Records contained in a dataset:
══════
(* ===== verification/UcFlow.v ===== *)
(** * The universal client: broadcasting and resolving signed transactions

    [tss/txflow], [tss/txbroadcaster] and [tss/txresolver].  The broadcaster takes
    SIGNED rows to the destination chain; the resolver follows BROADCASTED rows to a
    final status, or votes on Push Chain that they failed.  Both run on a timer and
    go through their rows in batches. *)
From S2P Require Import Prelude GoStrings UvTypes TssTypes UxTypes RegTypes World Canonical Utss UcStore UcCoord.
From Stdlib Require Import Ascii.
Import Uc.

Section flow.
Context {E : Type} `{EV : Env E, CF : ClientConfig, CR : Crypto, SO : SortSlice}.
Implicit Types (n : Node E).
#[local] Abbreviation M := (M (Node E)).

(** The node's lookup, an error as a value. *)
Definition getTSSAddress : M (res string) := attempt GetTSSAddress.

(** ** txflow *)
Inductive NonceVerdict := NonceUnknown | NonceConsumed | NonceAvailable.
Definition CheckNonce (chain signer : string) (signedNonce : Z) : M NonceVerdict :=
  r ← rpc (GetNextNonce chain signer true);
  match r with
  | Ok finalizedNonce => mret (if decide (signedNonce < finalizedNonce) then NonceConsumed else NonceAvailable)
  | _ => mret NonceUnknown
  end.
Definition DecodeSigningData (sd : SigningData) : option (UnsignedSigningReq * list Z) :=
  signingHash ← hex_decode (to_bytes (SigningHash sd));
  signature ← hex_decode (to_bytes (Signature sd));
  Some (mkUnsignedSigningReq signingHash (SdNonce sd) (TSSFundMigrationAmount sd), signature).
Definition ReadSignedNonce (ev : Event) : option Z := d ← EventData ev; sd ← SigningDataOf d; Some (SdNonce sd).
Definition ReadSigningDeadline (ev : Event) : Z :=
  match EventData ev with Some d => OcSigningDeadline (AsOutbound d) | None => 0 end.
Definition ReadFundMigrationSigner (ev : Event) : option (string * Z) :=
  d ← EventData ev; sd ← SigningDataOf d;
  if decide (FmOldTssPubkey (AsMigration d) = "") then None
  else match DeriveEVMAddressFromPubkey (FmOldTssPubkey (AsMigration d)) with
       | Ok addr => Some (addr, SdNonce sd)
       | _ => None
       end.

(** ** The broadcaster *)
(** A failed update is logged. *)
Definition markBroadcasted (ev : Event) (chainID txHash : string) : M unit :=
  swallow (Update (EventID ev) (λ r, r <| BroadcastedTxHash := chainID +:+ ":" +:+ txHash |>
                                       <| EvStatus := StatusBroadcasted |>)).
Definition checkNonceAndMarkBroadcasted (ev : Event) (chainID txHash signerAddr : string) (eventNonce : Z) : M unit :=
  verdict ← CheckNonce chainID signerAddr eventNonce;
  match verdict with NonceConsumed => markBroadcasted ev chainID txHash | _ => mret tt end.
Definition on_chain (chainID txHash : string) : M bool :=
  v ← rpc (VerifyBroadcastedTx chainID txHash);
  mret (match v with Ok r => Found r | _ => false end).
(** [f] when the chain has a builder. *)
Definition with_builder (chainID : string) (f : M unit) : M unit :=
  b ← rpc (GetTxBuilder chainID); match b with Ok _ => f | _ => mret tt end.

Definition broadcastOutboundEVM (ev : Event) (data : OutboundCreatedEvent) (sd : SigningData) (chainID : string) : M unit :=
  with_builder chainID (
    match DecodeSigningData sd with
    | None => mret tt
    | Some (req, signature) =>
        r ← rpc (BroadcastOutboundSigningRequest chainID req data signature);
        let '(txHash, broadcastErr) := r in
        match broadcastErr with
        | None => markBroadcasted ev chainID txHash
        | Some _ =>
            if decide (txHash = "") then mret tt
            else
              found ← on_chain chainID txHash;
              if (found : bool) then markBroadcasted ev chainID txHash
              else if has_tss_lookup then
                a ← getTSSAddress;
                match a with
                | Ok tssAddress => checkNonceAndMarkBroadcasted ev chainID txHash tssAddress (SdNonce sd)
                | _ => mret tt
                end
              else checkNonceAndMarkBroadcasted ev chainID txHash "" (SdNonce sd)
        end
    end).
Definition broadcastOutboundSVM (ev : Event) (data : OutboundCreatedEvent) (sd : SigningData) (chainID : string) : M unit :=
  with_builder chainID (
    match DecodeSigningData sd with
    | None => mret tt
    | Some (req, signature) =>
        let txID := OcTxID data in
        let deadline := OcSigningDeadline data in
        let broadcast : M unit :=
          r ← rpc (BroadcastOutboundSigningRequest chainID req data signature);
          let '(txHash, broadcastErr) := r in
          match broadcastErr with
          | None => markBroadcasted ev chainID txHash
          | Some _ =>
              x ← rpc (IsAlreadyExecuted chainID txID);
              if (x.1.1 : bool) then markBroadcasted ev chainID "" else mret tt
          end in
        now ← rpc NowUnix;
        if decide (deadline < now) then
          x ← rpc (IsAlreadyExecuted chainID txID);
          let '(executed, clusterTime, checkErr) := x in
          match checkErr with
          | Some _ => mret tt
          | None =>
              if (executed : bool) then markBroadcasted ev chainID ""
              else if decide (deadline < clusterTime) then markBroadcasted ev chainID ""
              else broadcast
          end
        else broadcast
    end).
Definition broadcastFundMigrationEVM (ev : Event) (data : FundMigrationInitiatedEventData) (sd : SigningData)
    (chainID : string) : M unit :=
  match DeriveEVMAddressFromPubkey (FmOldTssPubkey data), DeriveEVMAddressFromPubkey (FmCurrentTssPubkey data) with
  | Ok oldTSSAddr, Ok currentTSSAddr =>
      with_builder chainID (
        match DecodeSigningData sd with
        | None => mret tt
        | Some (req, signature) =>
            r ← rpc (BroadcastFundMigrationTx chainID req (migration_data data oldTSSAddr currentTSSAddr None) signature);
            let '(txHash, broadcastErr) := r in
            match broadcastErr with
            | None => markBroadcasted ev chainID txHash
            | Some _ =>
                if decide (txHash = "") then mret tt
                else
                  found ← on_chain chainID txHash;
                  if (found : bool) then markBroadcasted ev chainID txHash
                  else checkNonceAndMarkBroadcasted ev chainID txHash oldTSSAddr (SdNonce sd)
            end
        end)
  | _, _ => mret tt
  end.
(** The payload and its signature, when both are there. *)
Definition signed_payload (ev : Event) : option (Payload * SigningData) :=
  d ← EventData ev; sd ← SigningDataOf d; Some (d, sd).
Definition broadcastOutbound (ev : Event) : M unit :=
  match signed_payload ev with
  | None => mret tt
  | Some (d, sd) =>
      let chainID := OcDestinationChain (AsOutbound d) in
      enabled ← rpc (IsChainOutboundEnabled chainID);
      if (enabled : bool) then
        evm ← rpc (IsEVMChain chainID);
        if (evm : bool) then broadcastOutboundEVM ev (AsOutbound d) sd chainID
        else broadcastOutboundSVM ev (AsOutbound d) sd chainID
      else mret tt
  end.
Definition broadcastFundMigration (ev : Event) : M unit :=
  match signed_payload ev with
  | None => mret tt
  | Some (d, sd) =>
      let chainID := FmChain (AsMigration d) in
      evm ← rpc (IsEVMChain chainID);
      if (evm : bool) then broadcastFundMigrationEVM ev (AsMigration d) sd chainID else mret tt
  end.
Definition broadcastEvent (ev : Event) : M unit :=
  match EvType ev with
  | EventTypeSignOutbound => broadcastOutbound ev
  | EventTypeSignFundMigrate => broadcastFundMigration ev
  | _ => mret tt
  end.

(** The loop of a tick: fetch a batch, handle it, stop after a short one.  [false]
    when [fuel] rounds were not enough. *)
Definition batchSize : nat := 100.
Fixpoint drain (fetch : nat → M (list Event)) (handle : Event → M unit) (fuel : nat) : M bool :=
  match fuel with
  | O => mret false
  | S fuel' =>
      evs ← fetch batchSize;
      match evs with
      | [] => mret true
      | _ =>
          for_each handle evs ;;
          if decide (length evs < batchSize)%nat then mret true else drain fetch handle fuel'
      end
  end.
Definition processSigned (fuel : nat) : M bool :=
  if has_chains then drain GetSignedSignEvents broadcastEvent fuel else mret true.

(** ** The resolver *)
(** Split at the last colon. *)
Fixpoint split_last_colon (l : bytes) : option (bytes * bytes) :=
  match l with
  | [] => None
  | c :: l' =>
      match split_last_colon l' with
      | Some (a, b) => Some (c :: a, b)
      | None => if decide (c = ":"%char) then Some ([], l') else None
      end
  end.
Definition parseCAIPTxHash (caip : string) : res (string * string) :=
  match split_last_colon (to_bytes caip) with
  | None | Some ([], _) => Err ("invalid CAIP tx hash format: " +:+ caip)
  | Some (a, b) => Ok (of_bytes a, of_bytes b)
  end.
Definition extractOutboundIDs (ev : Event) : option (string * string) :=
  d ← EventData ev; Some (OcTxID (AsOutbound d), OcUniversalTxId (AsOutbound d)).

Definition voteOutboundFailureAndMarkReverted (ev : Event) (txID utxID txHash : string) (blockHeight : Z)
    (gasFeeUsed errorMsg : string) : M unit :=
  if has_push_signer then
    let gasFeeUsed := if decide (gasFeeUsed = "") then "0" else gasFeeUsed in
    v ← rpc (VoteOutbound txID utxID (Ux.mkOutboundObservation false blockHeight txHash errorMsg gasFeeUsed));
    match v with
    | Ok voteTxHash =>
        swallow (Update (EventID ev) (λ r, r <| EvStatus := StatusReverted |> <| VoteTxHash := voteTxHash |>))
    | _ => mret tt
    end
  else mret tt.
Definition voteFundMigrationAndMark (ev : Event) (migrationID : Z) (txHash : string) (success : bool) : M unit :=
  if has_push_signer then
    v ← rpc (VoteFundMigration migrationID txHash success);
    match v with
    | Ok voteTxHash =>
        let newStatus := if success then StatusCompleted else StatusReverted in
        swallow (Update (EventID ev) (λ r, r <| EvStatus := newStatus |> <| VoteTxHash := voteTxHash |>))
    | _ => mret tt
    end
  else mret tt.
Definition rewindToSigned (ev : Event) : M unit := swallow (Update (EventID ev) (set_status StatusSigned)).
Definition outboundSigner (ev : Event) : M (option (string * Z)) :=
  match ReadSignedNonce ev with
  | None => mret None
  | Some signedNonce =>
      if has_tss_lookup then
        a ← getTSSAddress;
        mret (match a with Ok addr => Some (addr, signedNonce) | _ => None end)
      else mret None
  end.

Definition resolveOutboundEVM (ev : Event) (chainID rawTxHash : string) : M unit :=
  if decide (rawTxHash = "") then rewindToSigned ev
  else
    match extractOutboundIDs ev with
    | None => mret tt
    | Some (txID, utxID) =>
        with_builder chainID (
          v ← rpc (VerifyBroadcastedTx chainID rawTxHash);
          match v with
          | Ok tx =>
              if Found tx then
                needed ← rpc (GetStandardConfirmations chainID);
                if decide (Confirmations tx < needed) then mret tt
                else if decide (TxStatus tx = 0) then
                  g ← rpc (GetGasFeeUsed chainID rawTxHash);
                  match g with
                  | Ok gasFeeUsed =>
                      voteOutboundFailureAndMarkReverted ev txID utxID rawTxHash (TxHeight tx) gasFeeUsed
                        "tx execution reverted on destination chain"
                  | _ => mret tt
                  end
                else swallow (Update (EventID ev) (set_status StatusCompleted))
              else
                s ← outboundSigner ev;
                match s with
                | None => mret tt
                | Some (signer, signedNonce) =>
                    verdict ← CheckNonce chainID signer signedNonce;
                    match verdict with
                    | NonceUnknown => mret tt
                    | NonceConsumed =>
                        voteOutboundFailureAndMarkReverted ev txID utxID "" 0 "0" "tx not executed on destination chain"
                    | NonceAvailable => rewindToSigned ev
                    end
                end
          | _ => mret tt
          end)
    end.
Definition resolveFundMigrationEVM (ev : Event) (chainID rawTxHash : string) (migrationID : Z) : M unit :=
  if decide (rawTxHash = "") then rewindToSigned ev
  else
    with_builder chainID (
      v ← rpc (VerifyBroadcastedTx chainID rawTxHash);
      match v with
      | Ok tx =>
          if Found tx then
            needed ← rpc (GetStandardConfirmations chainID);
            if decide (Confirmations tx < needed) then mret tt
            else voteFundMigrationAndMark ev migrationID rawTxHash (negb (bool_decide (TxStatus tx = 0)))
          else
            match ReadFundMigrationSigner ev with
            | None => mret tt
            | Some (signer, signedNonce) =>
                verdict ← CheckNonce chainID signer signedNonce;
                match verdict with
                | NonceUnknown => mret tt
                | NonceConsumed => voteFundMigrationAndMark ev migrationID "" false
                | NonceAvailable => rewindToSigned ev
                end
            end
      | _ => mret tt
      end).
Definition svmRevertSlackSeconds : Z := 30.
Definition svmClusterStaleSeconds : Z := 120.
Definition resolveSVM (ev : Event) (chainID : string) : M unit :=
  match extractOutboundIDs ev with
  | None => mret tt
  | Some (txID, utxID) =>
      with_builder chainID (
        x ← rpc (IsAlreadyExecuted chainID txID);
        let '(executed, clusterTime, err) := x in
        match err with
        | Some _ => mret tt
        | None =>
            if (executed : bool) then swallow (Update (EventID ev) (set_status StatusCompleted))
            else
              let deadline := ReadSigningDeadline ev in
              if decide (clusterTime = 0) then mret tt
              else
                now ← rpc NowUnix;
                if decide (svmClusterStaleSeconds < i64 (now - clusterTime)) then mret tt
                else if decide (clusterTime ≤ i64 (deadline + svmRevertSlackSeconds)) then mret tt
                else voteOutboundFailureAndMarkReverted ev txID utxID "" 0 "0" "tx not executed on destination chain"
        end)
  end.
Definition resolveOutbound (ev : Event) : M unit :=
  match parseCAIPTxHash (BroadcastedTxHash ev) with
  | Ok (chainID, rawTxHash) =>
      enabled ← rpc (IsChainOutboundEnabled chainID);
      if (enabled : bool) then
        evm ← rpc (IsEVMChain chainID);
        if (evm : bool) then resolveOutboundEVM ev chainID rawTxHash else resolveSVM ev chainID
      else mret tt
  | _ => mret tt
  end.
Definition resolveFundMigration (ev : Event) : M unit :=
  match parseCAIPTxHash (BroadcastedTxHash ev) with
  | Ok (chainID, rawTxHash) =>
      evm ← rpc (IsEVMChain chainID);
      if (evm : bool) then
        match EventData ev with
        | None => mret tt
        | Some d => resolveFundMigrationEVM ev chainID rawTxHash (FmMigrationID (AsMigration d))
        end
      else mret tt
  | _ => mret tt
  end.
Definition resolveEvent (ev : Event) : M unit :=
  match EvType ev with
  | EventTypeSignOutbound => resolveOutbound ev
  | EventTypeSignFundMigrate => resolveFundMigration ev
  | _ => mret tt
  end.
Definition processBroadcasted (fuel : nat) : M bool :=
  if has_chains then drain GetBroadcastedSignEvents resolveEvent fuel else mret true.

(** ** expirysweeper *)
Definition sweep (maxEventAge : Z) : M unit :=
  b ← rpc GetLatestBlock;
  match b with Ok currentBlock => DeleteExpiredEvents currentBlock ;; mret tt | _ => mret tt end ;;
  now ← rpc Now;
  DeleteOldUnsignedEvents (now - maxEventAge) ;; mret tt.
End flow.
(** C36. A round of the manager.  Let Push Chain answer its configurations, one per chain.
    If a client runs for a chain that is not among them, the round does not end: the
    removal waits for the write lock while the round holds the read lock.  Otherwise it
    ends with the lock free, the client of Push Chain untouched, every configuration
    followed (the chain closed, or served under an equal configuration, by the same client
    as before if it was equal then, or its client failed to start in what the round found
    outside when it came to it, after the old client stopped) and no client for any other
    chain. *)
Theorem manager_follows_registry s cfgs e :
  free s → paired s → NoDup (Reg.Chain <$> cfgs) → GetAllChainConfigs (outside s) = (inr cfgs, e) →
  ((∃ k, stale cfgs s k) → fetchAndUpdate s = None) ∧
  ((∀ k, ¬ stale cfgs s k) →
   ∃ s', fetchAndUpdate s = Some (None, s') ∧ free s' ∧ paired s' ∧ untouched pushChainID s s' ∧
     (∀ i cfg, cfgs !! i = Some cfg → skipped (Reg.Chain cfg) ∨
        ∃ si, each process_config (take i cfgs) (s <| outside := e |>) = Some (tt, si) ∧ untouched (Reg.Chain cfg) s si ∧ followed cfg si s') ∧
     (∀ k, is_Some (clients s' !! k) → k = pushChainID ∨ ∃ cfg, cfg ∈ cfgs ∧ Reg.Chain cfg = k ∧ both_disabled cfg = false)).
Proof.
  intros Hf Hp Hn Hg. unfold fetchAndUpdate, perform. rewrite sync_bind_run, Hg. set (s0 := s <| outside := e |>).
  destruct (each_followed cfgs s0) as (s1 & Hs1 & Hf1 & Hp1 & Hu & Hfol); [done..|].
  cbn. rewrite sync_bind_run, Hs1, sync_bind_run. unfold RLock. rewrite (proj2 Hf1). rewrite sync_bind_run. cbn [look].
  unfold look. rewrite sync_bind_run, stale_run by done. cbn [clients].
  assert (Hunseen : ∀ k, seen cfgs k = false → clients s1 !! k = clients s !! k).
  { intros k [_ Hk%bool_decide_eq_false]%orb_false_iff. apply (Hu k). destruct (decide (k = "")); [right; by left|left; naive_solver]. }
  assert (Hstale : ∀ k, stale cfgs s k ↔ stale cfgs s1 k).
  { intros k. unfold stale. split; intros [Hr Hk]; (split; [|done]); by rewrite (Hunseen k Hk) in *. }
  change (clients (s1 <| readers ::= S |>)) with (clients s1). set (running := (map_to_list (clients s1)).*1).
  assert (Hin : ∀ k, In k running ↔ is_Some (clients s1 !! k)).
  { intros k. unfold running. rewrite <- list_elem_of_In, list_elem_of_fmap. split.
    - intros ([k' c] & -> & Hk%elem_of_map_to_list). by eexists.
    - intros [c Hc]. exists (k, c). split; [done|]. by apply elem_of_map_to_list. }
  split.
  - intros (k & [Hr Hk]%Hstale). destruct (forallb (seen cfgs) running) eqn:Ha; [|done]. rewrite forallb_forall in Ha.
    rewrite (Ha k) in Hk; [done|]. by apply Hin.
  - intros Hno. assert (Ha : forallb (seen cfgs) running = true).
    { apply forallb_forall. intros k Hk%Hin. destruct (seen cfgs k) eqn:Hsk; [done|]. destruct (Hno k). by apply Hstale. }
    rewrite Ha. eexists. split; [reflexivity|]. cbn. split_and!; try done.
    + apply Hu. by right; right.
    + intros k [c Hc]. destruct (decide (k = pushChainID)) as [|Hkp]; [by left|]. right.
      assert (Hsk : seen cfgs k = true) by (rewrite forallb_forall in Ha; apply Ha, Hin; by eexists).
      unfold seen in Hsk. apply orb_true_iff in Hsk as [Hsk%bool_decide_eq_true|[Hne (cfg & -> & Hcfg)%list_elem_of_fmap]%bool_decide_eq_true]; [done|].
      exists cfg. split_and!; [done..|]. apply list_elem_of_lookup in Hcfg as [i Hi].
      destruct (Hfol i cfg Hi) as [[Hs|Hs]|(si & _ & _ & Hfc)]; [done|done|].
      unfold followed in Hfc. destruct (both_disabled cfg); [|done]. cbn in Hc. congruence.
Qed.
End manager.
(* ===== verification/AppAnte.v ===== *)
(** * Admission of transactions

    [app/ante], [app/txpolicy/gasless.go] and [app/cosmos/min_gas_price.go]: the decorators
    of the repository among those of the SDK, which are parameters.  Votes and payloads of
    users are free of fees, and may come from accounts that do not exist yet. *)
From S2P Require Import Prelude GoStrings.

(** ** Transactions of the SDK *)
(** The messages: [MsgExec] with the types of those inside it. *)
Inductive TxMsg := AuthzExec (inner : list string) | OtherMsg (typeURL : string).
Inductive SignatureData := SingleSignature (mode : Z) (signature : list Z) | MultiSignature (signatures : list SignatureData) | OtherSignature.
Record SignatureV2 := mkSignatureV2 { SigPubKey : option (list Z); SigData : SignatureData }.
Record SignerData := mkSignerData { SgAddress : list Z; SgChainID : string; SgAccountNumber : Z; SgSequence : Z; SgPubKey : list Z }.
Definition TxCoins : Type := list (string * Z).
(** The interfaces that a transaction implements are the options; no fee is the nil list, as it is decoded. *)
Record FeeTx := mkFeeTx { TxGas : Z; TxFee : TxCoins; FeePayer : list Z; FeeGranter : option (list Z) }.
Record SigTx := mkSigTx { GetSigners : res (list (list Z)); GetSignaturesV2 : res (list SignatureV2); V2Adaptable : bool }.
Record SdkTx := mkSdkTx {
  GetMsgs : list TxMsg; AsFeeTx : option FeeTx; AsSigTx : option SigTx; GetExtensionOptions : list string }.
Record TxCtx := mkTxCtx {
  IsReCheckTx : bool; IsSigverifyTx : bool; IsCheckTx : bool; TxHeight : Z; TxChainID : string; MinGasPrices : TxCoins; TxPriority : Z }.
#[export] Instance TxCtx_eta : Eta TxCtx := λ r,
  mkTxCtx (IsReCheckTx r) (IsSigverifyTx r) (IsCheckTx r) (TxHeight r) (TxChainID r) (MinGasPrices r) (TxPriority r).

(** ** Free messages *)
Definition GaslessMsgTypes : list string :=
  ["/uexecutor.v1.MsgMigrateUEA"; "/uexecutor.v1.MsgExecutePayload"; "/uexecutor.v1.MsgVoteInbound"; "/uexecutor.v1.MsgVoteOutbound";
   "/utss.v1.MsgVoteTssKeyProcess"; "/utss.v1.MsgVoteFundMigration"; "/uexecutor.v1.MsgVoteChainMeta"].
Definition listed (typeURL : string) : bool := bool_decide (typeURL ∈ GaslessMsgTypes).
Definition gasless_msg (m : TxMsg) : bool :=
  match m with AuthzExec inner => forallb listed inner | OtherMsg typeURL => listed typeURL end.
Definition IsGaslessTx (tx : SdkTx) : bool :=
  match GetMsgs tx with [] => false | msgs => forallb gasless_msg msgs end.

(** ** The keepers *)
Record Account := mkAccount { AccAddr : list Z; AccNumber : Z; AccSequence : Z }.
#[export] Instance Account_eta : Eta Account := λ r, mkAccount (AccAddr r) (AccNumber r) (AccSequence r).
Class AccountKeeper (W : Type) : Type := {
  HasAccount : list Z → W → bool;
  GetAccount : list Z → W → option Account;
  NewAccountWithAddress : list Z → W → Account * W;
  SetAccount : Account → W → W;
  GetModuleAddress : string → option (list Z);
}.
Class AccountKeeperLaws W `{AccountKeeper W} : Prop := {
  HasAccount_Get a w : HasAccount a w = bool_decide (is_Some (GetAccount a w));
  NewAccount_addr a w : AccAddr (NewAccountWithAddress a w).1 = a;
  GetAccount_Set acc a w : GetAccount a (SetAccount acc w) = if decide (a = AccAddr acc) then Some acc else GetAccount a w;
}.
Class FeeKeepers (W : Type) : Type := {
  SendCoinsFromAccountToModule : list Z → string → TxCoins → M W unit;
  UseGrantedFees : option (list Z → list Z → TxCoins → list TxMsg → M W unit);    (* [None]: not enabled *)
  coins_IsValid : TxCoins → bool;
  coins_IsAnyGTE : TxCoins → TxCoins → bool;
}.
Class Signing : Type := {
  VerifySignature : list Z → SignerData → SignatureData → SdkTx → option error;
  address_of_key : list Z → list Z;                      (* [PubKey.Address()] *)
}.
(** Decimals are counts of 10^-18; [Mul], [Ceil] and [RoundInt] of [LegacyDec]. *)
Class FeeDecimals : Type := { dec_mul : Z → Z → Z; dec_ceil_int : Z → Z }.
Class FeeMarket : Type := { MinGasPrice : Z; EVMCoinDenom : string; DefaultBondDenom : string }.

Section ante.
Context {W : Type} `{AK : AccountKeeper W, FK : FeeKeepers W, SI : Signing, FD : FeeDecimals, FM : FeeMarket}.
Implicit Types (w : W) (tx : SdkTx) (ctx : TxCtx).
#[local] Abbreviation M := (M W).
Definition AnteHandler : Type := TxCtx → SdkTx → bool → M TxCtx.
Definition AnteDecorator : Type := TxCtx → SdkTx → bool → AnteHandler → M TxCtx.
(** [sdk.ChainAnteDecorators] *)
Definition ChainAnteDecorators (chain : list AnteDecorator) : AnteHandler :=
  foldr (λ d next ctx tx simulate, d ctx tx simulate next) (λ ctx _ _, mret ctx) chain.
══════
◆ Work task
All lines above from the one containing "mkTxCtx (IsReCheckTx r)" to the one containing "Definition listed (typeURL" must be repeated exactly, both lines included, and no others.

◆ Answer space
  mkTxCtx (IsReCheckTx r) (IsSigverifyTx r) (IsCheckTx r) (TxHeight r) (TxChainID r) (MinGasPrices r) (TxPriority r).

(** ** Free messages *)
Definition GaslessMsgTypes : list string :=
  ["/uexecutor.v1.MsgMigrateUEA"; "/uexecutor.v1.MsgExecutePayload"; "/uexecutor.v1.MsgVoteInbound"; "/uexecutor.v1.MsgVoteOutbound";
   "/utss.v1.MsgVoteTssKeyProcess"; "/utss.v1.MsgVoteFundMigration"; "/uexecutor.v1.MsgVoteChainMeta"].
Definition listed (typeURL : string) : bool := bool_decide (typeURL ∈ GaslessMsgTypes).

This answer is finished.